● **WHAT THE EXERCISE ASKS**: Begin at the line below that has "rounding of the double" and stop after the line that has "(at level 61, m". Please restate only those lines, word for word.

---------- DATA ----------

(** * A shallow embedding of the adsr~ envelope external

    The development follows [adsr~.cpp] (the later of the two iterations of
    the design, the one with the [Startup] phase and the function-pointer
    dispatch).  The object structure is a record, the phase enumeration an
    inductive type, the per-phase evaluation functions are selected by a
    defunctionalised function pointer, and every C++ function keeps its name.

    Numbers.  A [double] is modelled by an exact rational ([Q]): the model is
    the idealised real arithmetic the specification is phrased in, with no
    rounding, no NaN and no infinity.  The one place where IEEE arithmetic
    leaves the reals is a division by zero, which yields NaN or an infinity;
    the model makes it explicit through [int_div], which fails ([None]) on a
    zero divisor, and threads the failure through a small error monad.
    [std::pow] is not a rational function; it is a variable of the section,
    with the three facts about it that some theorems use as hypotheses.

    Rounding.  Two results of the code depend on the rounding of the double
    operations: the sample count a time setter derives (a product of two
    doubles, truncated) and the lower end of the shape exponents
    ([1.0 + (-1.0) * 0.9]).  A theorem about either is stated with the
    relative error of the double operations allowed for ([rounding_slack]),
    so that it holds of what the code stores and not only of the exact
    product; the module [Doubles] evaluates the same expressions in IEEE
    binary64 and shows where the two part.

    An [int] is modelled by [Z].  The only conversion to [int] is
    [static_cast<int>] of a product of a time in [0, 10000] and the sample
    rate per millisecond, which fits 32 bits for every sample rate up to
    2^31 / 10 Hz (lemma [static_cast_int_fits]); beyond that the C++
    conversion is undefined and the model says nothing.  The sample counter
    never exceeds the sample count of its phase, so it does not wrap. *)

From Stdlib Require Import ZArith QArith Qround Qabs Qpower Bool List Lia Lqa.
From Stdlib Require Import Morphisms Floats.
Import ListNotations.

Local Open Scope Q_scope.

(** ** Numeric helpers *)

(** [a < b] on doubles, as a boolean. *)
Definition Qltb (a b : Q) : bool := negb (Qle_bool b a).

(** [std::clamp(v, lo, hi)]: [(v < lo) ? lo : (hi < v) ? hi : v]. *)
Definition clamp (v lo hi : Q) : Q :=
  if Qltb v lo then lo else if Qltb hi v then hi else v.

(** [static_cast<int>(d)]: truncation toward zero. *)
Definition static_cast_int (d : Q) : Z :=
  if Qle_bool 0 d then Qfloor d else Qceiling d.

(** [INT_MAX] of a 32-bit [int]. *)
Definition INT_MAX : Z := 2147483647.

(** The error monad of the render path: [None] is a division by zero. *)
Definition ret {A : Type} (a : A) : option A := Some a.

Definition bind {A B : Type} (m : option A) (k : A -> option B) : option B :=
  match m with
  | Some a => k a
  | None => None
  end.

Notation "x <- m ;; k" := (bind m (fun x => k))
  (at level 61, m at next level, right associativity).

(** [static_cast<double>(n) / d] for two [int]s: the quotient, unless the
    divisor is zero. *)
Definition int_div (n d : Z) : option Q :=
  if (d =? 0)%Z then None else Some (inject_Z n / inject_Z d).

(** ** The data model *)

(** [enum class t_adsr_phase]. *)
Inductive t_adsr_phase : Type :=
  | Idle
  | Startup
  | Attack
  | Decay
  | Sustain
  | Release.

(** [adsr_phase_ptr]: the address of one of the six phase functions. *)
Inductive adsr_phase_ptr : Type :=
  | ptr_startupPhase
  | ptr_attackPhase
  | ptr_decayPhase
  | ptr_sustainPhase
  | ptr_releasePhase
  | ptr_idlePhase.

(** [struct t_adsr_tilde], without the two fields of the host
    ([x_obj], [x_out]). *)
Record t_adsr_tilde : Type := mk_adsr {
  phase : t_adsr_phase;
  phaseFunc : adsr_phase_ptr;
  samplerate : Q;
  sampleratems : Q;
  attackTime : Q;
  decayTime : Q;
  sustainLevel : Q;
  releaseTime : Q;
  attackShape : Q;
  releaseShape : Q;
  currentEnv : Q;
  phaseStartEnv : Q;
  startAtCurrentEnv : bool;
  attackPhaseSamples : Z;
  decayPhaseSamples : Z;
  releasePhaseSamples : Z;
  startupPhaseSamples : Z;
  currentSample : Z;
  gain : Q
}.

Definition set_phase (x : t_adsr_tilde) (v : t_adsr_phase) : t_adsr_tilde :=
  {| phase := v; phaseFunc := phaseFunc x; samplerate := samplerate x;
     sampleratems := sampleratems x; attackTime := attackTime x;
     decayTime := decayTime x; sustainLevel := sustainLevel x;
     releaseTime := releaseTime x; attackShape := attackShape x;
     releaseShape := releaseShape x; currentEnv := currentEnv x;
     phaseStartEnv := phaseStartEnv x; startAtCurrentEnv := startAtCurrentEnv x;
     attackPhaseSamples := attackPhaseSamples x;
     decayPhaseSamples := decayPhaseSamples x;
     releasePhaseSamples := releasePhaseSamples x;
     startupPhaseSamples := startupPhaseSamples x; currentSample := currentSample x;
     gain := gain x |}.

Definition set_phaseFunc (x : t_adsr_tilde) (v : adsr_phase_ptr) : t_adsr_tilde :=
  {| phase := phase x; phaseFunc := v; samplerate := samplerate x;
     sampleratems := sampleratems x; attackTime := attackTime x;
     decayTime := decayTime x; sustainLevel := sustainLevel x;
     releaseTime := releaseTime x; attackShape := attackShape x;
     releaseShape := releaseShape x; currentEnv := currentEnv x;
     phaseStartEnv := phaseStartEnv x; startAtCurrentEnv := startAtCurrentEnv x;
     attackPhaseSamples := attackPhaseSamples x;
     decayPhaseSamples := decayPhaseSamples x;
     releasePhaseSamples := releasePhaseSamples x;
     startupPhaseSamples := startupPhaseSamples x; currentSample := currentSample x;
     gain := gain x |}.

Definition set_samplerate (x : t_adsr_tilde) (v : Q) : t_adsr_tilde :=
  {| phase := phase x; phaseFunc := phaseFunc x; samplerate := v;
     sampleratems := sampleratems x; attackTime := attackTime x;
     decayTime := decayTime x; sustainLevel := sustainLevel x;
     releaseTime := releaseTime x; attackShape := attackShape x;
     releaseShape := releaseShape x; currentEnv := currentEnv x;
     phaseStartEnv := phaseStartEnv x; startAtCurrentEnv := startAtCurrentEnv x;
     attackPhaseSamples := attackPhaseSamples x;
     decayPhaseSamples := decayPhaseSamples x;
     releasePhaseSamples := releasePhaseSamples x;
     startupPhaseSamples := startupPhaseSamples x; currentSample := currentSample x;
     gain := gain x |}.

Definition set_sampleratems (x : t_adsr_tilde) (v : Q) : t_adsr_tilde :=
  {| phase := phase x; phaseFunc := phaseFunc x; samplerate := samplerate x;
     sampleratems := v; attackTime := attackTime x; decayTime := decayTime x;
     sustainLevel := sustainLevel x; releaseTime := releaseTime x;
     attackShape := attackShape x; releaseShape := releaseShape x;
     currentEnv := currentEnv x; phaseStartEnv := phaseStartEnv x;
     startAtCurrentEnv := startAtCurrentEnv x;
     attackPhaseSamples := attackPhaseSamples x;
     decayPhaseSamples := decayPhaseSamples x;
     releasePhaseSamples := releasePhaseSamples x;
     startupPhaseSamples := startupPhaseSamples x; currentSample := currentSample x;
     gain := gain x |}.

Definition set_attackTime (x : t_adsr_tilde) (v : Q) : t_adsr_tilde :=
  {| phase := phase x; phaseFunc := phaseFunc x; samplerate := samplerate x;
     sampleratems := sampleratems x; attackTime := v; decayTime := decayTime x;
     sustainLevel := sustainLevel x; releaseTime := releaseTime x;
     attackShape := attackShape x; releaseShape := releaseShape x;
     currentEnv := currentEnv x; phaseStartEnv := phaseStartEnv x;
     startAtCurrentEnv := startAtCurrentEnv x;
     attackPhaseSamples := attackPhaseSamples x;
     decayPhaseSamples := decayPhaseSamples x;
     releasePhaseSamples := releasePhaseSamples x;
     startupPhaseSamples := startupPhaseSamples x; currentSample := currentSample x;
     gain := gain x |}.

Definition set_decayTime (x : t_adsr_tilde) (v : Q) : t_adsr_tilde :=
  {| phase := phase x; phaseFunc := phaseFunc x; samplerate := samplerate x;
     sampleratems := sampleratems x; attackTime := attackTime x; decayTime := v;
     sustainLevel := sustainLevel x; releaseTime := releaseTime x;
     attackShape := attackShape x; releaseShape := releaseShape x;
     currentEnv := currentEnv x; phaseStartEnv := phaseStartEnv x;
     startAtCurrentEnv := startAtCurrentEnv x;
     attackPhaseSamples := attackPhaseSamples x;
     decayPhaseSamples := decayPhaseSamples x;
     releasePhaseSamples := releasePhaseSamples x;
     startupPhaseSamples := startupPhaseSamples x; currentSample := currentSample x;
     gain := gain x |}.

Definition set_sustainLevel (x : t_adsr_tilde) (v : Q) : t_adsr_tilde :=
  {| phase := phase x; phaseFunc := phaseFunc x; samplerate := samplerate x;
     sampleratems := sampleratems x; attackTime := attackTime x;
     decayTime := decayTime x; sustainLevel := v; releaseTime := releaseTime x;
     attackShape := attackShape x; releaseShape := releaseShape x;
     currentEnv := currentEnv x; phaseStartEnv := phaseStartEnv x;
     startAtCurrentEnv := startAtCurrentEnv x;
     attackPhaseSamples := attackPhaseSamples x;
     decayPhaseSamples := decayPhaseSamples x;
     releasePhaseSamples := releasePhaseSamples x;
     startupPhaseSamples := startupPhaseSamples x; currentSample := currentSample x;
     gain := gain x |}.

Definition set_releaseTime (x : t_adsr_tilde) (v : Q) : t_adsr_tilde :=
  {| phase := phase x; phaseFunc := phaseFunc x; samplerate := samplerate x;
     sampleratems := sampleratems x; attackTime := attackTime x;
     decayTime := decayTime x; sustainLevel := sustainLevel x; releaseTime := v;
     attackShape := attackShape x; releaseShape := releaseShape x;
     currentEnv := currentEnv x; phaseStartEnv := phaseStartEnv x;
     startAtCurrentEnv := startAtCurrentEnv x;
     attackPhaseSamples := attackPhaseSamples x;
     decayPhaseSamples := decayPhaseSamples x;
     releasePhaseSamples := releasePhaseSamples x;
     startupPhaseSamples := startupPhaseSamples x; currentSample := currentSample x;
     gain := gain x |}.

Definition set_attackShape (x : t_adsr_tilde) (v : Q) : t_adsr_tilde :=
  {| phase := phase x; phaseFunc := phaseFunc x; samplerate := samplerate x;
     sampleratems := sampleratems x; attackTime := attackTime x;
     decayTime := decayTime x; sustainLevel := sustainLevel x;
     releaseTime := releaseTime x; attackShape := v; releaseShape := releaseShape x;
     currentEnv := currentEnv x; phaseStartEnv := phaseStartEnv x;
     startAtCurrentEnv := startAtCurrentEnv x;
     attackPhaseSamples := attackPhaseSamples x;
     decayPhaseSamples := decayPhaseSamples x;
     releasePhaseSamples := releasePhaseSamples x;
     startupPhaseSamples := startupPhaseSamples x; currentSample := currentSample x;
     gain := gain x |}.

Definition set_releaseShape (x : t_adsr_tilde) (v : Q) : t_adsr_tilde :=
  {| phase := phase x; phaseFunc := phaseFunc x; samplerate := samplerate x;
     sampleratems := sampleratems x; attackTime := attackTime x;
     decayTime := decayTime x; sustainLevel := sustainLevel x;
     releaseTime := releaseTime x; attackShape := attackShape x; releaseShape := v;
     currentEnv := currentEnv x; phaseStartEnv := phaseStartEnv x;
     startAtCurrentEnv := startAtCurrentEnv x;
     attackPhaseSamples := attackPhaseSamples x;
     decayPhaseSamples := decayPhaseSamples x;
     releasePhaseSamples := releasePhaseSamples x;
     startupPhaseSamples := startupPhaseSamples x; currentSample := currentSample x;
     gain := gain x |}.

----------

● **REPLY TO THE EXERCISE**:
    Rounding.  Two results of the code depend on the rounding of the double
    operations: the sample count a time setter derives (a product of two
    doubles, truncated) and the lower end of the shape exponents
    ([1.0 + (-1.0) * 0.9]).  A theorem about either is stated with the
    relative error of the double operations allowed for ([rounding_slack]),
    so that it holds of what the code stores and not only of the exact
    product; the module [Doubles] evaluates the same expressions in IEEE
    binary64 and shows where the two part.

    An [int] is modelled by [Z].  The only conversion to [int] is
    [static_cast<int>] of a product of a time in [0, 10000] and the sample
    rate per millisecond, which fits 32 bits for every sample rate up to
    2^31 / 10 Hz (lemma [static_cast_int_fits]); beyond that the C++
    conversion is undefined and the model says nothing.  The sample counter
    never exceeds the sample count of its phase, so it does not wrap. *)

From Stdlib Require Import ZArith QArith Qround Qabs Qpower Bool List Lia Lqa.
From Stdlib Require Import Morphisms Floats.
Import ListNotations.

Local Open Scope Q_scope.

(** ** Numeric helpers *)

(** [a < b] on doubles, as a boolean. *)
Definition Qltb (a b : Q) : bool := negb (Qle_bool b a).

(** [std::clamp(v, lo, hi)]: [(v < lo) ? lo : (hi < v) ? hi : v]. *)
Definition clamp (v lo hi : Q) : Q :=
  if Qltb v lo then lo else if Qltb hi v then hi else v.

(** [static_cast<int>(d)]: truncation toward zero. *)
Definition static_cast_int (d : Q) : Z :=
  if Qle_bool 0 d then Qfloor d else Qceiling d.

(** [INT_MAX] of a 32-bit [int]. *)
Definition INT_MAX : Z := 2147483647.

(** The error monad of the render path: [None] is a division by zero. *)
Definition ret {A : Type} (a : A) : option A := Some a.

Definition bind {A B : Type} (m : option A) (k : A -> option B) : option B :=
  match m with
  | Some a => k a
  | None => None
  end.

Notation "x <- m ;; k" := (bind m (fun x => k))
  (at level 61, m at next level, right associativity).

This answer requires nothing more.